Thats my minimum Tim, normally hit at least 3x2L bottles, never suffered from bloat though

and tbh it becomes second nature


----------



## T.F. (Aug 28, 2008)

Yeah i know what you mean, i do drink a fair bit of water, probably closer to 4 litres as i drink 3 in the office and then at least a couple of large glasses at home in the evening.
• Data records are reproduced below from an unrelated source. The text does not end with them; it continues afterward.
(** The end of [s.GatewayUpgrade] and [s.ServerUpgrade]. *)
Definition upgraded (what : string) (success : bool) : string :=
  if success
  then status "✅ Upgraded Successfully" +:+
       para ("   🎉 wireport " +:+ what +:+ " node has been successfully upgraded!")
  else status "❌ Failed" +:+
       para "   💡 Upgrade process completed but may not have been successful.".
Definition GatewayUpgrade (creds : Credentials) (image imageTag : string) : M World unit :=
  connected print_out
    ("🔄 wireport Gateway Upgrade" +:+ newline +:+ para "===========================" +:+
     "📡 Connecting to gateway..." +:+ newline) "Gateway" creds (λ s,
  _ ← print_out ("🔄 Upgrading wireport gateway..." +:+ newline +:+ machine "Gateway" creds);
  or_report print_out (status "❌ Failed") (on_remote (UpgradeWireportGateway s image imageTag))
    (λ success,
  print_out (upgraded "gateway" success +:+ "✨ Gateway Upgrade completed!" +:+ newline))).
Definition ServerUpgrade (creds : Credentials) (image imageTag : string) : M World unit :=
  connected print_out
    ("🔄 wireport Server Upgrade" +:+ newline +:+ para "==========================" +:+
     "📡 Connecting to server..." +:+ newline) "Server" creds (λ s,
  _ ← print_out ("🔄 Upgrading wireport server..." +:+ newline +:+ machine "Server" creds);
  or_report print_out (status "❌ Failed") (on_remote (UpgradeWireportServer s image imageTag))
    (λ success,
  print_out (upgraded "server" success +:+ "✨ Server Upgrade completed!" +:+ newline))).
(* ===== verification/CommandTree.v ===== *)
(** * The commands and their flags: the declarations of [cmd/server/commands/]

    Which commands there are, what hangs under what, the flags of each and the package
    variables they are stored in.  The [init] functions and [RegisterCommands] are the
    statements they are made of, run in the order in which Go runs them.  What [cobra] and
    [pflag] do with the declarations is behind [Cobra], with what their documentation
    promises in [CobraLaws]. *)
From S2P Require Import Prelude GoStrings Ssh.

(** ** The variables *)

Inductive FlagVar : Set :=
| joinRequestClientCreation | quietClientCreation | waitClientCreation
| GatewayStartConfigureOnly | GatewaySSHKeyPassEmpty | GatewayDockerImage | GatewayDockerImageTag
| forceGatewayTeardown
| JoinPostponed
| forceServerCreation | quietServerCreation | dockerSubnet | ServerSSHKeyPassEmpty
| ServerDockerImage | ServerDockerImageTag | forceServerTeardown
| local | public | paramValue.
#[export] Instance FlagVar_eq_dec : EqDecision FlagVar.
Proof. solve_decision. Defined.

Inductive Value : Type := Bool (b : bool) | Text (s : string).
#[export] Instance Value_eq_dec : EqDecision Value.
Proof. solve_decision. Defined.
(** [Value.String()] *)
Definition value_text (v : Value) : string :=
  match v with Bool b => if b then "true" else "false" | Text s => s end.
Definition as_bool (v : Value) : bool := match v with Bool b => b | Text _ => false end.
Definition as_text (v : Value) : string := match v with Text s => s | Bool _ => "" end.
Definition same_kind (v v' : Value) : bool :=
  match v, v' with Bool _, Bool _ | Text _, Text _ => true | _, _ => false end.

Definition Globals : Type := FlagVar → Value.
Adding another litre won't be much trouble.

Just had another look over my food for today and realise it's much to low, going to start having an oat shake with fruit every afternoon, as well as in the morning, adds an extra 1k cals in there dead easy. Would have one this evening but it's a bit late in the day to bang in a load of carbs, on top of steak and potatoes for tea.

Thanks again for the input, i appreciate all the advice.


----------



## T.F. (Aug 28, 2008)

Well badminton last night has well and truly fried my calves, don't normally feel this sore afterwards but i suppose it's a while since i played.

Back day today, 12pm. Was in a hurry out last night and forgot to take the last 10mg dbol so i'm just going to take 40mg today, i'm sure that won't be a big deal.


----------



## mick_the_brick (Oct 29, 2008)

Good luck with the badminton in a week or two LOL 

As you said mate get some Olive oil / Walnut oil in the shakes also - easy way to bump up the cals...

Or you thought about snacking on nuts during the day. A 100G bag is around 600cals.

You got the skimmed milk mate??


----------



## T.F. (Aug 28, 2008)

Skimmed milk is in for today's meals 

Do snack on nuts some days, usually about 50g per day, forgot to stick that down.

Badminton isn't a regular occurence, thought i'd give it a go this week as i believe my leg/back cramps from the dbol will make it impossible in a couple of weeks.


----------



## IanStu (Apr 12, 2009)

Just noticed your Glutamine intake.....I ran out of the stuff a few weeks ago and keep forgeting to re-order...I have realy noticed the diference without it...I seem to be taking much longer to recover from each session....dont know if its just my imagination though.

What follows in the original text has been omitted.